##### Exercise data #####

(* ===== verification/Common.v ===== *)
(** * base62.hpp and common.hpp

    The code alphabet, [base62_encode], the environment readers and the
    allocation-free decimal printer [itoa]. The two printers fill a fixed
    stack buffer from its end; a write below its start would be out of
    bounds, so the buffer version returns [None] there and the theorems show
    it never happens. *)

From S2P Require Import Prelude CLib.

(** ** base62.hpp *)
Module Base62.

Definition ALPHABET : bytes :=
  B "0123456789abcdefghijklmnopqrstuvwxyzABCDEFGHIJKLMNOPQRSTUVWXYZ".
Definition CODE_LEN : nat := 8.
Definition MAX_INSTANCES : Z := 62.

(** [ALPHABET[k]]. *)
Definition alpha (k : Z) : ascii := nth (Z.to_nat k) ALPHABET "0"%char.

(** The loop [while (n) { buf[--i] = ALPHABET[n % 62]; n /= 62; }] with [i]
    cells of the buffer left and [acc] the cells filled so far. *)
Fixpoint encode_loop (i : nat) (n : Z) (acc : bytes) : option bytes :=
  if n =? 0 then Some acc
  else match i with
       | O => None
       | S i' => encode_loop i' (n / 62) (alpha (n mod 62) :: acc)
       end.

Definition base62_encode (n : Z) : option bytes :=
  if n =? 0 then Some (B "0") else encode_loop 12 n [].

(** [alpha_idx] of store.cpp: the first position of a character, -1 if none. *)
Fixpoint alpha_scan (i : Z) (l : bytes) (c : ascii) : Z :=
  match l with
  | [] => -1
  | a :: l' => if a =c c then i else alpha_scan (i + 1) l' c
  end.
Definition alpha_idx (c : ascii) : Z := alpha_scan 0 ALPHABET c.

(** The positional value of a base-62 numeral. *)
Definition base62_value (s : bytes) : Z := fold_left (fun a c => 62 * a + alpha_idx c) s 0.

(** [alpha_idx] inverts [ALPHABET[_]] on its 62 positions. *)
Lemma alpha_idx_alpha k : 0 <= k < 62 -> alpha_idx (alpha k) = k.
Proof.
  intros Hk.
  assert (H : forallb (fun k => alpha_idx (alpha (Z.of_nat k)) =? Z.of_nat k) (seq 0 62) = true)
    by (vm_compute; done).
  rewrite forallb_forall in H. specialize (H (Z.to_nat k)).
  rewrite Z2Nat.id in H by lia. apply Z.eqb_eq, H, in_seq. lia.
Qed.

Lemma alpha_inj a b : 0 <= a < 62 -> 0 <= b < 62 -> alpha a = alpha b -> a = b.
Proof. intros Ha Hb E. by rewrite <- (alpha_idx_alpha a Ha), <- (alpha_idx_alpha b Hb), E. Qed.

Lemma alpha_in k : 0 <= k < 62 -> alpha k ∈ ALPHABET.
Proof. intros Hk. apply list_elem_of_In, nth_In. change (length ALPHABET) with 62%nat. lia. Qed.

Lemma alphabet_alnum c : c ∈ ALPHABET -> isalnum c = true.
Proof.
  intros H. assert (A : forallb isalnum ALPHABET = true) by (vm_compute; done).
  rewrite forallb_forall in A. by apply A, list_elem_of_In.
Qed.

Lemma base62_value_snoc s c : base62_value (s ++ [c]) = 62 * base62_value s + alpha_idx c.
Proof. unfold base62_value. by rewrite fold_left_app. Qed.

Lemma encode_loop_spec i : forall n acc,
  0 <= n < 62 ^ Z.of_nat i ->
  exists ds, encode_loop i n acc = Some (ds ++ acc) /\ base62_value ds = n /\ (length ds <= i)%nat.
Proof.
  induction i as [|i IH]; intros n acc Hn; cbn [encode_loop].
  - exists []. replace n with 0 by (simpl in *; lia). done.
  - destruct (n =? 0) eqn:E; bool_facts.
    { exists []. subst. simpl. repeat split; lia. }
    rewrite Nat2Z.inj_succ, Z.pow_succ_r in Hn by lia.
    pose proof (Z.mod_pos_bound n 62 ltac:(lia)). pose proof (Z.div_mod n 62 ltac:(lia)).
    assert (0 <= n / 62) by (apply Z.div_pos; lia).
    assert (n / 62 < 62 ^ Z.of_nat i) by (apply Z.div_lt_upper_bound; lia).
    destruct (IH (n / 62) (alpha (n mod 62) :: acc)) as (ds & -> & Hv & Hl); [lia|].
    exists (ds ++ [alpha (n mod 62)]). rewrite <- app_assoc. repeat split.
    + rewrite base62_value_snoc, alpha_idx_alpha; lia.
    + rewrite length_app. simpl. lia.
Qed.

End Base62.

(** ** common.hpp: the environment *)

(** [getenv]. *)
Definition Env : Type := bytes -> option bytes.

Definition env_i64 (env : Env) (k : bytes) (def : Z) : Z :=
  match env k with
  | None | Some [] => def
  | Some v => strtoll v
  end.

Definition env_str (env : Env) (k : bytes) (def : bytes) : bytes :=
  match env k with
  | None | Some [] => def
  | Some v => v
  end.

Definition track_hits (env : Env) : bool := negb (env_i64 env (B "TRACK_HITS") 1 =? 0).

(** ** common.hpp: [itoa] *)

(** [uint64_t v = n < 0 ? (uint64_t)(-(n + 1)) + 1 : (uint64_t)n]. *)
Definition itoa_abs (n : Z) : Z := if n <? 0 then u64 (u64 (- (n + 1)) + 1) else u64 n.

(** The do-while digit loop with [i] cells of [tmp] left. *)
Fixpoint itoa_loop (i : nat) (v : Z) (acc : bytes) : option (nat * bytes) :=
  match i with
  | O => None
  | S i' =>
      let acc := chr (48 + v mod 10) :: acc in
      if v / 10 =? 0 then Some (i', acc) else itoa_loop i' (v / 10) acc
  end.

Definition itoa_buf (n : Z) : option bytes :=
  match itoa_loop 24 (itoa_abs n) [] with
  | None => None
  | Some (i, tmp) =>
      if n <? 0 then match i with O => None | S _ => Some ("-"%char :: tmp) end
      else Some tmp
  end.

(** [itoa(b, n)] appends to [b]. *)
Definition itoa (b : bytes) (n : Z) : bytes := b ++ default [] (itoa_buf n).

Lemma itoa_loop_spec i : forall v acc,
  0 <= v < 10 ^ Z.of_nat i -> (0 < i)%nat ->
  exists ds, dec_digits i v acc = ds ++ acc /\ (length ds <= i)%nat /\
             itoa_loop i v acc = Some ((i - length ds)%nat, ds ++ acc).
Proof.
  induction i as [|i IH]; intros v acc Hv Hi; [lia|]. cbn [itoa_loop dec_digits].
  destruct (v / 10 =? 0) eqn:E; bool_facts.
  - exists [digit (v mod 10)]. simpl. rewrite Nat.sub_0_r. repeat split; lia.
  - rewrite Nat2Z.inj_succ, Z.pow_succ_r in Hv by lia.
    assert (0 <= v / 10) by (apply Z.div_pos; lia).
    assert (v / 10 < 10 ^ Z.of_nat i) by (apply Z.div_lt_upper_bound; lia).
    destruct i as [|i]; [simpl in *; lia|].
    destruct (IH (v / 10) (chr (48 + v mod 10) :: acc)) as (ds & H1 & H2 & H3); [lia..|].
    exists (ds ++ [digit (v mod 10)]). unfold digit at 1. rewrite H1, H3, length_app, <- !app_assoc.
    simpl. repeat split; [lia|]. do 2 f_equal. lia.
Qed.

Lemma itoa_abs_abs n : in_i64 n -> itoa_abs n = Z.abs n.
Proof.
  unfold in_i64, itoa_abs. intros Hn. destruct (n <? 0) eqn:E; bool_facts.
  - rewrite (u64_id (- (n + 1))), u64_id by (unfold in_u64; lia). lia.
  - rewrite u64_id by (unfold in_u64; lia). lia.
Qed.

(** The buffer of 24 is never overrun: at most 20 cells are written for the
    digits and one for the sign. *)
Lemma itoa_buf_to_string n : in_i64 n -> itoa_buf n = Some (to_string n).
Proof.
  intros Hn. unfold itoa_buf. rewrite itoa_abs_abs by done. unfold in_i64 in Hn.
  assert (Hlt : Z.abs n < 10 ^ Z.of_nat 20) by (change (10 ^ Z.of_nat 20) with 100000000000000000000; lia).
  destruct (dec_digits_spec 20 (Z.abs n) []) as (ds & Hd & _ & _ & _ & Hlen); [lia..|].
  destruct (itoa_loop_spec 24 (Z.abs n) []) as (ds' & Hd' & _ & ->);
    [change (10 ^ Z.of_nat 24) with 1000000000000000000000000; lia|lia|].
  assert (ds' = ds) as ->.
  { rewrite !app_nil_r in *. rewrite <- Hd, <- Hd'. symmetry. apply dec_digits_fuel; lia. }
  rewrite app_nil_r in *.
  assert (Hs : dec_digits (dec_fuel (Z.abs n)) (Z.abs n) [] = ds).
  { rewrite <- Hd. destruct (Nat.le_ge_cases (dec_fuel (Z.abs n)) 20).
    - apply dec_digits_fuel; [|lia|unfold dec_fuel; lia]. split; [lia|apply dec_fuel_ok; lia].
    - symmetry. apply dec_digits_fuel; lia. }
  unfold to_string. destruct (n <? 0) eqn:E; bool_facts.
  - rewrite <- (Z.abs_neq n), Hs by lia.
    destruct (24 - length ds)%nat eqn:E24; [lia|done].
  - rewrite <- Hs, Z.abs_eq by lia. done.
Qed.

Lemma itoa_to_string b n : in_i64 n -> itoa b n = b ++ to_string n.
Proof. intros H. unfold itoa. by rewrite itoa_buf_to_string. Qed.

#####

- **Exercise prompt**:
The expected output is the exact run of lines from the start of the entries through the line with "bounds, so the", inclusive.

- **Written answer**:
(* ===== verification/Common.v ===== *)
(** * base62.hpp and common.hpp

    The code alphabet, [base62_encode], the environment readers and the
    allocation-free decimal printer [itoa]. The two printers fill a fixed
    stack buffer from its end; a write below its start would be out of
    bounds, so the buffer version returns [None] there and the theorems show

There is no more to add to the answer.